== Segment start ==
(** From a state of the declared types the component reaches such
    states only. *)
Lemma run_typed (events : list Event) (w : State * Storage) :
  typed (fst w) = true -> typed (fst (run events w)) = true.
Proof.
  apply run_invariant.
  - reflexivity.
  - apply is_AdditionalFields_set_field.
  - apply is_AdditionalFields_read.
  - apply is_Question_updated.
  - apply is_Question_created.
Qed.

(** The component starts in one. *)
Lemma mount_typed (ls : Storage) (s : State) :
  mount ls = Some s -> typed s = true.
Proof.
  unfold mount. destruct (loadFromLocalStorage ls) as [v|]; [|discriminate].
  destruct (as_Questions v) as [qs|] eqn:E; [|discriminate].
  intros H; injection H as <-.
  apply first_render_invariant; [reflexivity|].
  exact (proj2 (as_Questions_inv _ _ E)).
Qed.

(* ================================================================= *)
(** * The claims *)

(* ----------------------------------------------------------------- *)
(** ** C1: the list a commit writes to the store *)

(** The store receives the list of the render the handler ran in. *)
Lemma commitEdit_store (uuid : jsstring) (s : State) (ls : Storage) :
  valid_buffer s ->
  snd (commitEdit uuid (s, ls)) = snd (saveToLocalStorage (questions s) ls).
Proof. intros H. rewrite (commitEdit_valid uuid s ls H). reflexivity. Qed.

(** So after a commit whose write fits, the store holds the list as it
    was before the commit. *)
Lemma commitEdit_loads_previous (uuid : jsstring) (s : State) (ls : Storage) :
  valid_buffer s -> storable (array (questions s)) = true ->
  List.length (JSON_stringify (array (questions s))) <= quota ls ->
  loadFromLocalStorage (snd (commitEdit uuid (s, ls)))
  = Returns (array (questions s)).
Proof.
  intros Hv Hs Hq. rewrite (commitEdit_store uuid s ls Hv).
  exact (proj2 (load_saved _ _ Hq) Hs).
Qed.

(* ----------------------------------------------------------------- *)
(** ** C2: what [loadFromLocalStorage] returns *)

(** C2, amended: [loadFromLocalStorage] returns the empty list when the
    entry is absent or the empty string; on any other entry it returns
    the value the text denotes when the text is JSON, which is the list
    of questions, in its order, when the text was written from one, and
    it throws the SyntaxError of [JSON.parse] when the text is not
    JSON. *)
Theorem loadFromLocalStorage_cases (ls : Storage) :
  (getItem ls = None -> loadFromLocalStorage ls = Returns (array []))
  /\ (getItem ls = Some [] -> loadFromLocalStorage ls = Returns (array []))
  /\ (forall text v, getItem ls = Some text -> text <> [] ->
                     JSON_parse text = Some v -> loadFromLocalStorage ls = Returns v)
  /\ (forall qs, getItem ls = Some (JSON_stringify (array qs)) ->
                 storable (array qs) = true ->
                 loadFromLocalStorage ls = Returns (array qs))
  /\ (forall text, getItem ls = Some text -> text <> [] ->
                   JSON_parse text = None -> loadFromLocalStorage ls = Throws).
Proof.
  destruct ls as [i q]. unfold getItem. cbn [item]. repeat split.
  - intros ->. reflexivity.
  - intros ->. reflexivity.
  - intros text v -> Hn Hp. unfold loadFromLocalStorage, getItem. cbn [item].
    destruct text; [congruence|]. cbn [truthy_opt truthy]. rewrite Hp.
    reflexivity.
  - intros qs -> Hs. apply load_storable, Hs.
  - intros text -> Hn Hp. unfold loadFromLocalStorage, getItem. cbn [item].
    destruct text; [congruence|]. cbn [truthy_opt truthy]. rewrite Hp.
    reflexivity.
Qed.

(* ----------------------------------------------------------------- *)
(** ** C3: a commit with an empty title or type *)

(** C3: a commit with an empty title or an empty type sets the error
    message and changes nothing else: not the list, not the open panel,
    not the form, not the store. *)
Theorem commitEdit_rejects_empty_fields
  (uuid : jsstring) (s : State) (ls : Storage) :
  trim (questionTitle s) = [] \/ trim (questionType s) = [] ->
  error (fst (commitEdit uuid (s, ls))) = Some required_fields_message
  /\ questions (fst (commitEdit uuid (s, ls))) = questions s
  /\ expanded (fst (commitEdit uuid (s, ls))) = expanded s
  /\ showForm (fst (commitEdit uuid (s, ls))) = showForm s
  /\ snd (commitEdit uuid (s, ls)) = ls.
Proof.
  intros H. rewrite (commitEdit_invalid uuid s ls H). repeat split.
Qed.

(* ----------------------------------------------------------------- *)
(** ** C4: ids and their order across commits *)

(** C4: after any sequence of commits with valid buffers, the ids of the
    list are the ids it had, in their places, followed by the ids of the
    questions created, in the order of their creation; they are distinct
    when the ids at the start and the generated ones are. *)
Theorem commitEdits_preserve_ids (es : list Edit) (w : State * Storage) :
  Forall valid_edit es ->
  NoDup (ids (questions (fst w)) ++ created_ids es) ->
  ids (questions (fst (commitEdits es w)))
  = ids (questions (fst w)) ++ created_ids es
  /\ NoDup (ids (questions (fst (commitEdits es w))))
  /\ forall n id, nth_error (ids (questions (fst w))) n = Some id ->
                  nth_error (ids (questions (fst (commitEdits es w)))) n
                  = Some id.
Proof.
  intros Hv Hn. pose proof (commitEdits_ids es Hv w) as E.
  rewrite E. repeat split; [exact Hn|].
  intros n id H. rewrite nth_error_app1; [exact H|].
  apply nth_error_Some. congruence.
Qed.

(* ----------------------------------------------------------------- *)
(** ** C5: [deleteQuestion] removes, persists and is idempotent *)

(** C5: [deleteQuestion id] keeps the questions whose id is not [id], in
    their order, and hands that list to the store; when it fits, the
    store then holds its text, which is read back as the list.  With
    [id] absent the list stays as it is, and a second [deleteQuestion id]
    changes nothing, in the list or elsewhere. *)
Theorem deleteQuestion_removes_and_persists
  (id : jsstring) (s : State) (ls : Storage) :
  let w1 := deleteQuestion id (s, ls) in
  questions (fst w1)
  = filter (fun q => negb (same_string (Question_id q) id)) (questions s)
  /\ (forall q, In q (questions (fst w1))
                <-> In q (questions s) /\ Question_id q <> id_string id)
  /\ snd w1 = snd (saveToLocalStorage (questions (fst w1)) ls)
  /\ (List.length (JSON_stringify (array (questions (fst w1)))) <= quota ls ->
      item (snd w1) = Some (JSON_stringify (array (questions (fst w1))))
      /\ (storable (array (questions (fst w1))) = true ->
          loadFromLocalStorage (snd w1) = Returns (array (questions (fst w1)))))
  /\ (~ In (id_string id) (ids (questions s)) -> questions (fst w1) = questions s)
  /\ questions (fst (deleteQuestion id w1)) = questions (fst w1)
  /\ deleteQuestion id w1 = w1.
Proof.
  cbv zeta. rewrite deleteQuestion_idempotent.
  assert (E : questions (fst (deleteQuestion id (s, ls)))
              = filter (fun q => negb (same_string (Question_id q) id))
                  (questions s))
    by (rewrite deleteQuestion_eq; cbn [fst]; apply effect_questions).
  rewrite !E.
  split; [reflexivity|].
  split.
  { intros q. rewrite filter_In, negb_true_iff, same_string_neq. reflexivity. }
  split; [reflexivity|].
  split.
  { intros H. rewrite deleteQuestion_eq. cbn [snd]. split.
    - rewrite (saveToLocalStorage_fits _ _ H). reflexivity.
    - exact (proj2 (load_saved _ _ H)). }
  split; [apply filter_absent|].
  split; reflexivity.
Qed.

(* ----------------------------------------------------------------- *)
(** ** C6: deleting the question whose panel is open *)

(** C6, amended: after [deleteQuestion id] on the id whose panel is open,
    no question of the list has its panel drawn open, and when the list
    is left empty [expanded] is reset and the buffer is blank. *)
Theorem deleteQuestion_closes_panels (id : jsstring) (s : State) (ls : Storage) :
  expanded s = Some id ->
  let s' := fst (deleteQuestion id (s, ls)) in
  (forall q, In q (questions s') -> panel_open s' q = false)
  /\ (questions s' = [] ->
      expanded s' = None /\ questionTitle s' = [] /\ questionType s' = []
      /\ isRequired s' = false /\ helperText s' = []
      /\ additionalFields s' = []).
Proof.
  intros He. cbv zeta. rewrite deleteQuestion_eq. cbn [fst].
  set (qs := filter (fun q => negb (same_string (Question_id q) id)) (questions s)).
  split.
  - intros q. rewrite effect_questions. cbn [apply_setState questions].
    intros Hq. unfold panel_open. rewrite effect_expanded.
    cbn [apply_setState questions expanded]. rewrite He.
    destruct qs as [|q0 qs0] eqn:E; [reflexivity|].
    apply same_string_neq. intros Hid.
    apply (filter_removes id (questions s)).
    fold qs. rewrite E, <- Hid. apply in_map. exact Hq.
  - rewrite effect_questions. cbn [apply_setState questions].
    intros E. unfold questionsEffect. cbn [apply_setState questions].
    rewrite E. repeat split.
Qed.
(** The keys are looked up in the event table first: without [match_id]
    there, [KeyError] comes before the two [id] columns of the frame
    table are seen. *)
Example merge_event_key_missing :
  merge_frames SampleRun.double_frames SampleRun.keyless_events
  = Raise KeyError.
Proof. reflexivity. Qed.

(** Strings joined with numpy integers: [ValueError]. *)
Example merge_key_dtypes_clash :
  merge_frames Sample.frames SampleRun.numpy_events = Raise ValueError.
Proof. reflexivity. Qed.

(** A suffix that makes a label that is there already: [MergeError]. *)
Example merge_suffix_clash :
  merge_frames SampleRun.suffixed_frames SampleRun.located_events
  = Raise MergeError.
Proof. reflexivity. Qed.

(** Lists as keys: [TypeError]. *)
Example merge_list_keys :
  merge_frames SampleRun.listed_frames Sample.events = Raise TypeError.
Proof. reflexivity. Qed.

(** A frame row without an identifier is joined to the event row without
    one. *)
Example merge_null_keys :
  merge_frames SampleRun.numpy_frames SampleRun.anonymous_events
  = Ok {| columns := [lit "id"; lit "match_id"; lit "teammate"; lit "minute"];
          rows := [[PStr (lit "a"); PInt64 123; PInt 1; PInt 7];
                   [PNone; PInt64 123; PInt 0; PInt 8]] |}.
Proof. reflexivity. Qed.

Example makedirs_empty_path :
  makedirs [] Sample.empty_world
  = (Raise FileNotFoundError, record (EMakedirs []) Sample.empty_world).
Proof. reflexivity. Qed.

End Checks.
== Segment end ==
→ **Work to be completed**: Please go through the entries and show every line with the word "getItem".

→ **Answer section**:
  (getItem ls = None -> loadFromLocalStorage ls = Returns (array []))
  /\ (getItem ls = Some [] -> loadFromLocalStorage ls = Returns (array []))
  /\ (forall text v, getItem ls = Some text -> text <> [] ->
  /\ (forall qs, getItem ls = Some (JSON_stringify (array qs)) ->
  /\ (forall text, getItem ls = Some text -> text <> [] ->
  destruct ls as [i q]. unfold getItem. cbn [item]. repeat split.
  - intros text v -> Hn Hp. unfold loadFromLocalStorage, getItem. cbn [item].
  - intros text -> Hn Hp. unfold loadFromLocalStorage, getItem. cbn [item].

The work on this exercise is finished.